A heart-disease risk score that a clinician cannot explain tends to get ignored — and an ignored model is worse than no model at all. That is the quiet failure behind a decade of medical machine learning: the most accurate systems are opaque ensembles whose reasoning no one can audit, while the models doctors can read are often the least accurate. Healthcare does not reward accuracy alone; it rewards trust.
Why post-hoc explanation isn't enough
Tools like SHAP and LIME can annotate a black-box prediction after the fact, but they describe one case at a time and say nothing about whether the model's overall structure matches how clinicians think about risk. A forest of correlated features with locally plausible attributions can still produce globally incoherent reasoning — coefficients that fight each other, risk factors that fragment across redundant columns. What deployment needs is a model whose internal organisation reflects clinically meaningful groupings from the start.

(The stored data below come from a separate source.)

(** The synchronous gates: the step is the wrapper's body, then [d] is
    handed back. *)
Lemma proc_sync :
  iscoroutinefunction func = false →
  __call__ (conditional_proc predicate func) d st
  = ((p <- invoke predicate (positional d) ;;
      t <- truth p ;;
      if t then invoke func (positional d) ;;; ret VNone else ret VNone) ;;; ret d) st.
Proof. intros H. unfold conditional_proc. rewrite H. apply call_sync_closure. Qed.

Lemma func_sync key :
  iscoroutinefunction func = false →
  __call__ (conditional_func (Some predicate) key func) d st
  = ((p <- invoke predicate (positional d) ;;
      t <- truth p ;;
      if t then
        kw <- subset_of d (needed_names (signature func)) ∅ ;;
        rv <- invoke func (keywords kw) ;;
        store key d rv ;;;
        ret VNone
      else ret VNone) ;;; ret d) st.
Proof. intros H. unfold conditional_func. rewrite H. apply call_sync_closure. Qed.

Lemma condition_sync :
  iscoroutinefunction func = false →
  __call__ (__init__ (_condition predicate func)) d st
  = ((p <- invoke predicate (positional d) ;;
      t <- truth p ;;
      if t then invoke func (positional d) else ret VNone) ;;; ret d) st.
Proof. intros H. unfold _condition. rewrite H. apply call_sync_closure. Qed.

End Gates.

Section GateLaws.

(** C4 (gate suppression).  When the predicate evaluates to a falsy value on
    the context, applying a conditional step made by any of the three
    builders returns the context and stops in the state the predicate's
    evaluation left (for a coroutine function the gate is not even started
    and the state is the initial one): the wrapped function is not called,
    no key is written, and with a predicate that only reads, the heap, and
    with it the context, is what it was.  Called on its own, the wrapper of
    [_condition] returns [None] (a coroutine object when it is [async def])
    in that same state. *)
Theorem gate_suppression (predicate func : callable) (key : option string)
    (c : value) (st st1 : state) (p : value) :
  invoke predicate (positional c) st = (Ret p, st1) →
  truthy (heap st1) p = false →
  let after := if iscoroutinefunction func then st else st1 in
  __call__ (conditional_func (Some predicate) key func) c st = (Ret c, after)
  ∧ __call__ (conditional_proc predicate func) c st = (Ret c, after)
  ∧ __call__ (__init__ (_condition predicate func)) c st = (Ret c, after)
  ∧ invoke (_condition predicate func) (positional c) st
    = (Ret (if iscoroutinefunction func then VCoroutine else VNone), after)
  ∧ (heap st1 = heap st → heap after = heap st).
Proof.
  intros Hp Ht after. subst after.
  destruct (iscoroutinefunction func) eqn:Hco.
  - repeat split.
    + by apply func_async.
    + by apply proc_async.
    + by apply condition_async.
    + unfold _condition. by rewrite Hco.
  - repeat split; [| | | |done].
    + rewrite func_sync by done. unfold bind at 1.
      by rewrite (gate_body_false predicate c st st1 _ _ p Hp Ht).
    + rewrite proc_sync by done. unfold bind at 1.
      by rewrite (gate_body_false predicate c st st1 _ _ p Hp Ht).
    + rewrite condition_sync by done. unfold bind at 1.
      by rewrite (gate_body_false predicate c st st1 _ _ p Hp Ht).
    + unfold _condition. rewrite Hco, invoke_closure.
      by rewrite (gate_body_false predicate c st st1 _ _ p Hp Ht).
Qed.

End GateLaws.

(** * Binding the arguments of a value-producing function *)

Section Binding.

Lemma subset_of_lookup (l : loc) (ks : list string) (acc : dict) (st : state) :
  ∃ r : dict,
    subset_of (VRef l) ks acc st = (Ret r, st) ∧
    ∀ k, r !! k = match (if decide (k ∈ ks) then deref (heap st) l !! k else None) with
                  | Some v => Some v
                  | None => acc !! k
                  end.
Proof.
  revert acc. induction ks as [|k ks IH]; intros acc.
  - exists acc. split; [reflexivity|]. intros k.
    destruct (decide (k ∈ [])) as [Hin|_]; [by apply elem_of_nil in Hin|done].
  - cbn [subset_of]. unfold bind at 1. cbn [py_contains].
    destruct (deref (heap st) l !! k) as [v|] eqn:Hk.
    + rewrite bool_decide_eq_true_2 by eauto.
      unfold bind at 1. cbn [py_getitem]. rewrite Hk.
      destruct (IH (<[k := v]> acc)) as (r & Hr & Hlook).
      exists r. split; [exact Hr|]. intros k'. rewrite Hlook.
      destruct (decide (k' = k)) as [->|Hne].
      * rewrite Hk. rewrite lookup_insert_eq.
        destruct (decide (k ∈ ks)); destruct (decide (k ∈ k :: ks)) as [|Hn];
          try done; exfalso; apply Hn; by left.
      * rewrite lookup_insert_ne by done.
        destruct (decide (k' ∈ ks)) as [Hin|Hin];
          destruct (decide (k' ∈ k :: ks)) as [Hin'|Hin']; try done.
        -- exfalso. apply Hin'. by right.
        -- apply elem_of_cons in Hin' as [?|?]; done.
    + rewrite bool_decide_eq_false_2 by (intros [? ?]; done).
      destruct (IH acc) as (r & Hr & Hlook).
      exists r. split; [exact Hr|]. intros k'. rewrite Hlook.
      destruct (decide (k' = k)) as [->|Hne].
      * rewrite Hk. by destruct (decide (k ∈ ks)); destruct (decide (k ∈ k :: ks)).
      * destruct (decide (k' ∈ ks)) as [Hin|Hin];
          destruct (decide (k' ∈ k :: ks)) as [Hin'|Hin']; try done.
        -- exfalso. apply Hin'. by right.
        -- apply elem_of_cons in Hin' as [?|?]; done.
Qed.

What Formal Concept Analysis adds
Formal Concept Analysis (FCA) discovers which clinical attributes naturally co-occur in the data — closed sets like high blood pressure + high cholesterol + diabetes in older patients — and builds a lattice of these formal concepts. The key move is to let that lattice shape the model rather than decorate it:
Each concept becomes a training constraint. A closure penalty added to the objective keeps the coefficients of features within one concept consistent with each other — shrinking their variance so correlated risk factors stop fighting. Crucially, the model remains a single, readable logistic regression: every prediction still traces back to interpretable coefficients, but its reasoning is organised around clinically coherent ideas instead of scattered across correlated columns.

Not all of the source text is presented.